Mi padre fue machadiano, dentro de su irrenunciable y acendrado galleguismo. En uno de los volúmenes de Juan de Mairena, de su biblioteca, apareció una pequeña estampilla de correos de 1978, con la efigie, irónica y sonriente, del gran poeta andaluz.

Ahora, al cumplirse veinte años de la Constitución democrática que abrió los cauces de la moderna España finisecular (venturosas Españas autonómicas), Antonio Machado parece mirarnos desde esos ojos vivaces que supieron indagar sin tregua en las entrañas de la conciencia española, esgrimiendo su pluma crítica y valiente contra el hierro ponzoñoso de los fratricidas.

Junto a sus más ilustres compañeros de generación, Machado intuyó que el futuro de España iba a estar ligado, irrenunciablemente, a los destinos de la comunidad europea, pueblos y culturas distintivas cuya prosperidad se afinca en el respeto a las diversidades. Por ello, la nueva carta magna surge bajo la sombra tutelar que compartieron también -y de qué manera- Alfonso Castelao, Ramón Otero Pedrayo, y otros devanceiros identificados con la causa republicana.

A la manera de sus remotos maestros griegos, por boca de su heterónimo Juan de Mairena, Machado sigue interrogándonos, como si fuésemos hoy mismo sus discípulos de la Escuela Popular de Sabiduría Superior:

"... En esta España, tan querida y tan desdichada, que frunce el hosco ceño o vuelve la espalda desdeñosa a los frutos de la cultura, decidme: El hombre que eleva su mente y su corazón a un ideal cualquiera ¿no es un Hércules de alientos gigantescos cuyos hombros de atlante podrían sustentar montañas?"

Citas como ésta, marcadas en viejos libros, eran traídas por mi padre a la sobremesa para que mi madre las leyese, con voz clara e impecable dicción, como cotidiano incentivo que desplegaría nuestra inquietud en el interminable abanico del saber y que, a la postre, constituiría nuestra única e inajenable herencia.

En 1994, luego de su último viaje a Galicia, mi padre volvió vivamente impresionado por la nueva realidad gallega; aquella su terra meiga, que abandonara hacía setenta años, mostraba un notable bienestar, "un reconfortante espíritu de libertad y progreso que -según sus propias palabras- ­se hace extensivo a toda la patria española".

No obstante, muchos españoles parecieran no percatarse de las hondas transformaciones de las últimas décadas. La vieja España "de charango y pandereta" hacía mutis por el foro al promediar los 70, para ir gestando una moderna institucionalidad democrática acorde a los nuevos desafíos. También entre nosotros, indianos del fin del mundo, numerosos compatriotas suelen volver la espalda al presente, entre negaciones y fútiles añoranzas de un pasado inerte y baldío...
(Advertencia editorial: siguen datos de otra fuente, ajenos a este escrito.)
#[export] Instance env_sequential {W} `{Env W} : SequentialFile (W * Z) := {
  Read f n := let '(s, data, w) := env_Read (fst f) (snd f) n in (s, data, (w, snd f));
  Skip f n := let '(s, w) := env_Skip (fst f) (snd f) n in (s, (w, snd f));
}.

#[export, refine] Instance env_good_sequential {W} `{GoodEnv W} : GoodSequential (W * Z) := { remaining f := left (fst f) (snd f) }.
Proof.
  - intros [w h] n Hn. cbn. by destruct (Read_good w h n Hn) as (w' & -> & Hl & _).
  - intros [w h] n Hn. cbn. by destruct (Skip_good w h n Hn) as (w' & -> & Hl & _).
Defined.

Section Reading.
Context {W : Type} `{GoodEnv W}.
Implicit Types (w : W) (name : list byte).

(** What files hold did not change. *)
Definition same_disk w w' : Prop := (forall m, names w' m = names w m) /\ (forall g, bytes_of w' g = bytes_of w g).

Lemma same_disk_trans w1 w2 w3 : same_disk w1 w2 -> same_disk w2 w3 -> same_disk w1 w3.
Proof. intros [A B] [C D]. split; intros x; [by rewrite C|by rewrite D]. Qed.

Lemma same_disk_at w w' name : same_disk w w' -> on_disk w' name = on_disk w name.
Proof. intros [Hn Hb]. unfold on_disk. rewrite Hn. destruct (names w name); [|done]. cbn. by rewrite Hb. Qed.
Al filo del tercer milenio, allá y aquí, debemos luchar contra tales rémoras. Por fortuna, la vigencia de pensadores como Antonio Machado nos ayuda a explicarnos el presente en virtud de los sueños y las luchas de un pasado esclarecedor, tendiendo hacia el porvenir el arco libertario de la esperanza, porque, en palabras del sevillano universal:

"Difundir la cultura no es repartir un caudal limitado entre los muchos, para que nadie lo goce por entero, sino despertar las almas dormidas y acrecentar el número de los capaces de espiritualidad."

Así lo aprendimos, Padre, Madre, y así quisiéramos seguir traspasándolo, con fe y humildad, pero sin claudicaciones...
Unos días antes de su pasamento, mi padre recordó a Machado y me pidió que leyera el célebre "Retrato" y sus versos ya premonitorios, asumidos con la sabiduría de su pueblo campesino, sereno ante la muerte aguardada:

"Y cuando llegue el día del último viaje, y esté al partir la nave que nunca ha de tornar, me encontraréis a bordo, ligero de equipaje, casi desnudo, como los hijos de la mar."